Copy word for word, and only, the lines below from the one with "must be 1-128" through the last.

### [Data provided]
++++++

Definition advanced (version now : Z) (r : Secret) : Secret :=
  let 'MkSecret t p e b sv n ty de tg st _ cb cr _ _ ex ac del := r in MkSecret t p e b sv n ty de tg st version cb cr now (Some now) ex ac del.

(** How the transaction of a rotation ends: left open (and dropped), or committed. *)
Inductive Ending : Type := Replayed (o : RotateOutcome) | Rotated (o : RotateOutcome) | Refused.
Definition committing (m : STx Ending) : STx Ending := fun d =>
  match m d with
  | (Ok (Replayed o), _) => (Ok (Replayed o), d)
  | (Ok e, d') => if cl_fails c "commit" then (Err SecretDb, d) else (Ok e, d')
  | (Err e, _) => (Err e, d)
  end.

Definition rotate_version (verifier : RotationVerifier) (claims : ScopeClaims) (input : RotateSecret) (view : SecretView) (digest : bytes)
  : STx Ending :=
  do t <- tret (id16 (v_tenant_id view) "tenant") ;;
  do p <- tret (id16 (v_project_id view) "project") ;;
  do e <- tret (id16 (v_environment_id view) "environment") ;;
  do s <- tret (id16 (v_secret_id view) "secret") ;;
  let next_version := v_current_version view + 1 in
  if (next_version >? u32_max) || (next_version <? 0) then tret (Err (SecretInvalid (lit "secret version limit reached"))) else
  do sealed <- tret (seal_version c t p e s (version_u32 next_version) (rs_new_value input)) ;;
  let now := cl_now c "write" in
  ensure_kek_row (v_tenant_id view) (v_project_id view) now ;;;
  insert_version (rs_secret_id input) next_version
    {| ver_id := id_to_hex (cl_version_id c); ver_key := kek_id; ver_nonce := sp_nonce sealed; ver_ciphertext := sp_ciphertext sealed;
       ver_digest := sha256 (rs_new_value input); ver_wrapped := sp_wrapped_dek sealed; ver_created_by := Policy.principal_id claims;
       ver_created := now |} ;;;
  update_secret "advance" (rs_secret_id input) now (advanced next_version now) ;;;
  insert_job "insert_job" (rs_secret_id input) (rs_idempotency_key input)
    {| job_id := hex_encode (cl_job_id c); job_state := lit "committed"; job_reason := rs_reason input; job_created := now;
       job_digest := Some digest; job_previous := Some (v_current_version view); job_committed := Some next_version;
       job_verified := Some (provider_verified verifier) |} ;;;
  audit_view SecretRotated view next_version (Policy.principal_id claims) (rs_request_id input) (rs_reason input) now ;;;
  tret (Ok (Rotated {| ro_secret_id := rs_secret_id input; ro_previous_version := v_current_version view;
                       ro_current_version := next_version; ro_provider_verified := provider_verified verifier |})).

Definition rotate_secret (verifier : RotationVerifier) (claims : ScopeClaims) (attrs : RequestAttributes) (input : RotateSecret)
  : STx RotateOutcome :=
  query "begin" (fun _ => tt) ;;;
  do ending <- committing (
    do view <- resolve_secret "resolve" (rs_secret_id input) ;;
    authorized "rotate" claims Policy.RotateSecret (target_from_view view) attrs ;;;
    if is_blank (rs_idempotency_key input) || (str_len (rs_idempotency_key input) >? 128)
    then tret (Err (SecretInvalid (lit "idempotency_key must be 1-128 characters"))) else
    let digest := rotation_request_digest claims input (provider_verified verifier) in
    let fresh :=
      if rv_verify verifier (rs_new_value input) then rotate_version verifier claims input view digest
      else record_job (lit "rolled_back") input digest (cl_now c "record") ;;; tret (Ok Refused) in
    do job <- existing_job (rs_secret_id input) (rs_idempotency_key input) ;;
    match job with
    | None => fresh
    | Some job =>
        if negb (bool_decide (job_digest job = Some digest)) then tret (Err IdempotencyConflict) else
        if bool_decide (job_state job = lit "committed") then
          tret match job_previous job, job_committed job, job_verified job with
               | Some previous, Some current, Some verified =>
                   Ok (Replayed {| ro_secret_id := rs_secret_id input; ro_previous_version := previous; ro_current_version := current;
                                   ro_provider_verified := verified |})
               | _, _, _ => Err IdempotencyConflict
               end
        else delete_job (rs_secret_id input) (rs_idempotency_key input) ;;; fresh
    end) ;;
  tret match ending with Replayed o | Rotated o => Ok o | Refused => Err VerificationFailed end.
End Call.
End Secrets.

++++++

### [Answer]
    then tret (Err (SecretInvalid (lit "idempotency_key must be 1-128 characters"))) else
    let digest := rotation_request_digest claims input (provider_verified verifier) in
    let fresh :=
      if rv_verify verifier (rs_new_value input) then rotate_version verifier claims input view digest
      else record_job (lit "rolled_back") input digest (cl_now c "record") ;;; tret (Ok Refused) in
    do job <- existing_job (rs_secret_id input) (rs_idempotency_key input) ;;
    match job with
    | None => fresh
    | Some job =>
        if negb (bool_decide (job_digest job = Some digest)) then tret (Err IdempotencyConflict) else
        if bool_decide (job_state job = lit "committed") then
          tret match job_previous job, job_committed job, job_verified job with
               | Some previous, Some current, Some verified =>
                   Ok (Replayed {| ro_secret_id := rs_secret_id input; ro_previous_version := previous; ro_current_version := current;
                                   ro_provider_verified := verified |})
               | _, _, _ => Err IdempotencyConflict
               end
        else delete_job (rs_secret_id input) (rs_idempotency_key input) ;;; fresh
    end) ;;
  tret match ending with Replayed o | Rotated o => Ok o | Refused => Err VerificationFailed end.
End Call.
End Secrets.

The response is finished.